WORK TASK:
Write out exactly the lines of the entries below from the one holding "rt_list : list BrokerRetainedMsg;" to the one holding "br_wills : list BrokerPendingWill;", inclusive, and leave out all other lines.

Stored items:
__________________________________________________
(* ===== verification/BrokerState.v ===== *)
(** * BrokerState: the broker's state and its computations ([mqtt_broker.c])

    The tables of [MqttBroker], computations over them, and the rules by which
    the other broker files prove that a computation ends without undefined
    behaviour in a state with a property. *)
From stdpp Require Import relations.
From S2P Require Import Prelude PacketDefs Wire FixedHeader Props Frame PublishResp Publish PacketIO BrokerDefs OutQueue.

(** ** The state *)

(** The retained messages: [retained], [retained_count] and
    [retained_delivering]. *)
Record Retained : Set := mkRt {
  rt_list : list BrokerRetainedMsg;
  rt_count : Z;
  rt_delivering : Z
}.

(** [br_mem] are the allocator's outcomes, [br_cells] the free cells of the
    property pool. A list is a linked list from its head. *)
Record Broker (Net : Type) : Type := mkBroker {
  br_mem : heap;
  br_cells : nat;
  br_clients : list (BrokerClient Net);
  br_clients_gen : Z;
  br_subs : list BrokerSub;
  br_subs_gen : Z;
  br_retained : Retained;
  br_wills : list BrokerPendingWill;
  br_orphans : list BrokerOrphanSession;
  br_orphan_count : Z;
  br_next_packet_id : Z;
  br_next_auto_id : Z
}.
Arguments mkBroker {Net}.
Arguments br_mem {Net}.
Arguments br_cells {Net}.
Arguments br_clients {Net}.
Arguments br_clients_gen {Net}.
Arguments br_subs {Net}.
Arguments br_subs_gen {Net}.
Arguments br_retained {Net}.
Arguments br_wills {Net}.
Arguments br_orphans {Net}.
Arguments br_orphan_count {Net}.
Arguments br_next_packet_id {Net}.
Arguments br_next_auto_id {Net}.

Section Setters.
Context {Net : Type}.
Implicit Types (br : Broker Net).

Definition set_mem br (x : heap) : Broker Net :=
  mkBroker x (br_cells br) (br_clients br) (br_clients_gen br) (br_subs br) (br_subs_gen br)
    (br_retained br) (br_wills br) (br_orphans br) (br_orphan_count br) (br_next_packet_id br)
    (br_next_auto_id br).
Definition set_cells br (x : nat) : Broker Net :=
  mkBroker (br_mem br) x (br_clients br) (br_clients_gen br) (br_subs br) (br_subs_gen br)
    (br_retained br) (br_wills br) (br_orphans br) (br_orphan_count br) (br_next_packet_id br)
    (br_next_auto_id br).
Definition set_clients br (x : list (BrokerClient Net)) : Broker Net :=
  mkBroker (br_mem br) (br_cells br) x (br_clients_gen br) (br_subs br) (br_subs_gen br)
    (br_retained br) (br_wills br) (br_orphans br) (br_orphan_count br) (br_next_packet_id br)
    (br_next_auto_id br).
Definition set_clients_gen br (x : Z) : Broker Net :=
  mkBroker (br_mem br) (br_cells br) (br_clients br) x (br_subs br) (br_subs_gen br)
    (br_retained br) (br_wills br) (br_orphans br) (br_orphan_count br) (br_next_packet_id br)
    (br_next_auto_id br).
Definition set_subs br (x : list BrokerSub) (gen : Z) : Broker Net :=
  mkBroker (br_mem br) (br_cells br) (br_clients br) (br_clients_gen br) x gen
    (br_retained br) (br_wills br) (br_orphans br) (br_orphan_count br) (br_next_packet_id br)
    (br_next_auto_id br).
Definition set_retained br (x : Retained) : Broker Net :=
  mkBroker (br_mem br) (br_cells br) (br_clients br) (br_clients_gen br) (br_subs br)
    (br_subs_gen br) x (br_wills br) (br_orphans br) (br_orphan_count br) (br_next_packet_id br)
    (br_next_auto_id br).
Definition set_wills br (x : list BrokerPendingWill) : Broker Net :=
  mkBroker (br_mem br) (br_cells br) (br_clients br) (br_clients_gen br) (br_subs br)
    (br_subs_gen br) (br_retained br) x (br_orphans br) (br_orphan_count br)
    (br_next_packet_id br) (br_next_auto_id br).
Definition set_orphans br (x : list BrokerOrphanSession) (n : Z) : Broker Net :=
  mkBroker (br_mem br) (br_cells br) (br_clients br) (br_clients_gen br) (br_subs br)
    (br_subs_gen br) (br_retained br) (br_wills br) x n (br_next_packet_id br)
    (br_next_auto_id br).
Definition set_packet_id br (x : Z) : Broker Net :=
  mkBroker (br_mem br) (br_cells br) (br_clients br) (br_clients_gen br) (br_subs br)
    (br_subs_gen br) (br_retained br) (br_wills br) (br_orphans br) (br_orphan_count br) x
    (br_next_auto_id br).
Definition set_auto_id br (x : Z) : Broker Net :=
  mkBroker (br_mem br) (br_cells br) (br_clients br) (br_clients_gen br) (br_subs br)
    (br_subs_gen br) (br_retained br) (br_wills br) (br_orphans br) (br_orphan_count br)
    (br_next_packet_id br) x.
End Setters.

(** ** Computations

    A handler reads and changes the broker's state. Return codes are values;
    the one failure is undefined behaviour. *)

Definition B (Net A : Type) : Type := Broker Net -> result (A * Broker Net).

#[export] Instance B_ret Net : MRet (B Net) := fun A a br => Ok (a, br).
#[export] Instance B_bind Net : MBind (B Net) := fun A C f m br =>
  match m br with Ok (a, br) => f a br | Err rc => Err rc | UB => UB end.

Section Computations.
Context {Net : Type}.
Implicit Types (br : Broker Net).

Definition get : B Net (Broker Net) := fun br => Ok (br, br).
Definition modify (f : Broker Net -> Broker Net) : B Net unit := fun br => Ok (tt, f br).

(** A result of a function on a part of the state. *)
Definition of_result {A} (r : result A) : B Net A := fun br =>
  match r with Ok a => Ok (a, br) | Err rc => Err rc | UB => UB end.

Definition alloc : B Net bool := fun br =>
  let '(ok, mem) := malloc (br_mem br) in Ok (ok, set_mem br mem).

(** A decoder, over the free cells of the pool: its error or its value. *)
Definition decode {A} (m : M A) : B Net (Z + A) := fun br =>
  match m (br_cells br) with
  | (Ok a, n) => Ok (inr a, set_cells br n)
  | (Err rc, n) => Ok (inl rc, set_cells br n)
  | (UB, _) => UB
  end.

(** [MqttProps_Free]. *)
Definition free_props (ps : list MqttProp) : B Net unit :=
  modify (fun br => set_cells br (br_cells br + length ps)%nat).

(** [MqttProps_Add]: whether there was a cell. *)
Definition add_prop : B Net bool := fun br =>
  match br_cells br with O => Ok (false, br) | S n => Ok (true, set_cells br n) end.

(** Access through a [BrokerClient] pointer: undefined unless the client is
    linked into [broker->clients], as [BrokerClient_Free] frees it. *)
Fixpoint client_at (cs : list (BrokerClient Net)) (addr : Z) : option (BrokerClient Net) :=
  match cs with
  | [] => None
  | bc :: cs => if bc_addr bc =? addr then Some bc else client_at cs addr
  end.

Fixpoint client_put (cs : list (BrokerClient Net)) (bc : BrokerClient Net) : list (BrokerClient Net) :=
  match cs with
  | [] => []
  | c :: cs => if bc_addr c =? bc_addr bc then bc :: cs else c :: client_put cs bc
  end.

Definition deref (addr : Z) : B Net (BrokerClient Net) := fun br =>
  match client_at (br_clients br) addr with Some bc => Ok (bc, br) | None => UB end.

(** [bc] is the client's new contents. *)
Definition store (bc : BrokerClient Net) : B Net unit :=
  modify (fun br => set_clients br (client_put (br_clients br) bc)).

(** Run a function on the client. *)
Definition on_client {A} (addr : Z) (f : BrokerClient Net -> result (A * BrokerClient Net)) : B Net A :=
  bc ← deref addr;
  '(a, bc) ← of_result (f bc);
  _ ← store bc;
  mret a.
End Computations.

(** [BROKER_STR_VALID]. *)
Definition BROKER_STR_VALID (s : option (list Z)) : bool :=
  match s with Some (_ :: _) => true | _ => false end.

(** ** Rules

    [ends m Q br]: from [br], [m] ends without undefined behaviour, and its value
    and state satisfy [Q]. *)

Definition ends {Net A} (m : B Net A) (Q : A -> Broker Net -> Prop) (br : Broker Net) : Prop :=
  exists a br', m br = Ok (a, br') /\ Q a br'.

Section Rules.
Context {Net : Type}.
Implicit Types (br : Broker Net) (bc : BrokerClient Net) (cs : list (BrokerClient Net)).

Lemma ends_ret {A} (a : A) (Q : A -> Broker Net -> Prop) br : Q a br -> ends (mret a) Q br.
Proof. intros H. by exists a, br. Qed.

Lemma ends_bind {A C} (m : B Net A) (f : A -> B Net C) Q br :
  ends m (fun a br' => ends (f a) Q br') br -> ends (m ≫= f) Q br.
Proof.
  intros (a & br' & E & c & br'' & E' & HQ). exists c, br''. split; [|done].
  unfold mbind, B_bind. by rewrite E.
Qed.

Lemma ends_mono {A} (m : B Net A) (Q Q' : A -> Broker Net -> Prop) br :
  ends m Q br -> (forall a br', Q a br' -> Q' a br') -> ends m Q' br.
Proof. intros (a & br' & E & HQ) Hi. exists a, br'. auto. Qed.

(** The rest runs in what is known of the state after [m]. *)
Lemma ends_then {A C} (m : B Net A) (f : A -> B Net C) P Q br :
  ends m P br -> (forall a br', P a br' -> ends (f a) Q br') -> ends (m ≫= f) Q br.
Proof. intros Hm Hf. apply ends_bind. by eapply ends_mono. Qed.

Lemma ends_conj {A} (m : B Net A) (Q Q' : A -> Broker Net -> Prop) br :
  ends m Q br -> ends m Q' br -> ends m (fun a br' => Q a br' /\ Q' a br') br.
Proof. intros (a & br' & E & H) (a' & br'' & E' & H'). exists a, br'. rewrite E in E'. by injection E' as <- <-. Qed.

Lemma ends_get (Q : Broker Net -> Broker Net -> Prop) br : Q br br -> ends get Q br.
Proof. intros H. by exists br, br. Qed.

Lemma ends_modify f (Q : unit -> Broker Net -> Prop) br : Q tt (f br) -> ends (modify f) Q br.
Proof. intros H. by exists tt, (f br). Qed.

Lemma ends_of_result {A} (r : result A) a (Q : A -> Broker Net -> Prop) br :
  r = Ok a -> Q a br -> ends (of_result r) Q br.
Proof. intros -> H. by exists a, br. Qed.

(** An allocation; it succeeds when no failure is to come. *)
Lemma ends_alloc (Q : bool -> Broker Net -> Prop) br :
  (forall ok mem, (br_mem br = [] -> ok = true /\ mem = []) -> Q ok (set_mem br mem)) -> ends alloc Q br.
Proof.
  intros H. unfold ends, alloc. destruct (malloc (br_mem br)) as [ok mem] eqn:E.
  exists ok, (set_mem br mem). split; [done|]. apply H. intros E'. rewrite E' in E. by injection E as <- <-.
Qed.

Lemma ends_deref addr bc (Q : BrokerClient Net -> Broker Net -> Prop) br :
  client_at (br_clients br) addr = Some bc -> Q bc br -> ends (deref addr) Q br.
Proof. intros E H. exists bc, br. unfold deref. by rewrite E. Qed.

Lemma ends_on_client {A} addr bc (f : BrokerClient Net -> result (A * BrokerClient Net)) a bc' Q br :
  client_at (br_clients br) addr = Some bc -> f bc = Ok (a, bc') ->
  Q a (set_clients br (client_put (br_clients br) bc')) ->
  ends (on_client addr f) Q br.
Proof.
  intros E Ef H. unfold on_client. apply ends_bind, (ends_deref addr bc); [done|].
  apply ends_bind, (ends_of_result _ (a, bc')); [done|]. cbn.
  apply ends_bind, ends_modify, ends_ret. exact H.
Qed.

(** ** Clients by address *)

Definition addrs (cs : list (BrokerClient Net)) : list Z := map (@bc_addr Net) cs.

Lemma client_at_addr cs addr bc : client_at cs addr = Some bc -> bc_addr bc = addr.
Proof.
  induction cs as [|c cs IH]; [done|]. cbn. destruct (Z.eqb_spec (bc_addr c) addr); [by intros [= <-]|done].
Qed.

Lemma client_at_in cs addr bc : client_at cs addr = Some bc -> bc ∈ cs.
Proof.
  induction cs as [|c cs IH]; [done|]. cbn. destruct (_ =? _); [intros [= <-]; by left|].
  intros H. right. auto.
Qed.

Lemma client_at_some cs addr : addr ∈ addrs cs <-> is_Some (client_at cs addr).
Proof.
  induction cs as [|c cs IH]; cbn [addrs map client_at].
  - split; [by intros []%elem_of_nil|by intros []].
  - rewrite elem_of_cons. destruct (Z.eqb_spec (bc_addr c) addr) as [<-|Hne].
    + split; [by eexists|by left].
    + fold (addrs cs). rewrite <- IH. split; [by intros [?|?]|by right].
Qed.

Lemma client_in_at cs bc : NoDup (addrs cs) -> bc ∈ cs -> client_at cs (bc_addr bc) = Some bc.
Proof.
  induction cs as [|c cs IH]; [by intros _ []%elem_of_nil|]. cbn [addrs map]. intros [Hn Hd]%list.NoDup_cons.
  intros [->|Hin]%elem_of_cons; cbn [client_at]; [by rewrite Z.eqb_refl|].
  destruct (Z.eqb_spec (bc_addr c) (bc_addr bc)) as [E|]; [|auto].
  destruct Hn. rewrite E. apply list_elem_of_fmap. by exists bc.
Qed.

Lemma addrs_put cs bc : addrs (client_put cs bc) = addrs cs.
Proof.
  induction cs as [|c cs IH]; [done|]. cbn. destruct (Z.eqb_spec (bc_addr c) (bc_addr bc)) as [E|];
    cbn; [by rewrite E|]. f_equal. exact IH.
Qed.

Lemma client_at_put cs bc addr :
  client_at (client_put cs bc) addr =
    if (addr =? bc_addr bc) && bool_decide (addr ∈ addrs cs) then Some bc else client_at cs addr.
Proof.
  induction cs as [|c cs IH]; cbn [client_put client_at addrs map].
  { rewrite bool_decide_eq_false_2 by apply not_elem_of_nil. by rewrite andb_false_r. }
  destruct (Z.eqb_spec (bc_addr c) (bc_addr bc)) as [E|E]; cbn [client_at].
  - rewrite (Z.eqb_sym (bc_addr bc)), E, (Z.eqb_sym (bc_addr bc)).
    destruct (Z.eqb_spec addr (bc_addr bc)) as [Ea|Ea]; cbn [andb]; [|done].
    by rewrite bool_decide_eq_true_2 by (rewrite Ea; by left).
  - rewrite IH. fold (addrs cs). destruct (Z.eqb_spec (bc_addr c) addr) as [Ea|Ea].
    + by rewrite <- Ea, (proj2 (Z.eqb_neq _ _)).
    + rewrite (bool_decide_ext (addr ∈ bc_addr c :: addrs cs) (addr ∈ addrs cs)); [done|].
      rewrite elem_of_cons. split; [intros [?|?]; congruence|by right].
Qed.

Lemma elem_of_put cs bc c : c ∈ client_put cs bc -> c = bc \/ c ∈ cs.
Proof.
  induction cs as [|c' cs IH]; [by intros []%elem_of_nil|]. cbn [client_put].
  destruct (_ =? _); intros [->|H]%elem_of_cons; [by left|right; by right|right; by left|].
  destruct (IH H); [by left|right; by right].
Qed.

Lemma Forall_put (P : BrokerClient Net -> Prop) cs bc :
  Forall P cs -> P bc -> Forall P (client_put cs bc).
Proof.
  intros H Hb. induction H as [|c cs Hc Hcs IH]; [constructor|]. cbn. by destruct (_ =? _); constructor.
Qed.
End Rules.

(** One step by a lemma about it, then the rest. *)
Tactic Notation "after" uconstr(t) := eapply ends_then; [by eapply t|cbv beta].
__________________________________________________
YOUR RESPONSE:
  rt_list : list BrokerRetainedMsg;
  rt_count : Z;
  rt_delivering : Z
}.

(** [br_mem] are the allocator's outcomes, [br_cells] the free cells of the
    property pool. A list is a linked list from its head. *)
Record Broker (Net : Type) : Type := mkBroker {
  br_mem : heap;
  br_cells : nat;
  br_clients : list (BrokerClient Net);
  br_clients_gen : Z;
  br_subs : list BrokerSub;
  br_subs_gen : Z;
  br_retained : Retained;
  br_wills : list BrokerPendingWill;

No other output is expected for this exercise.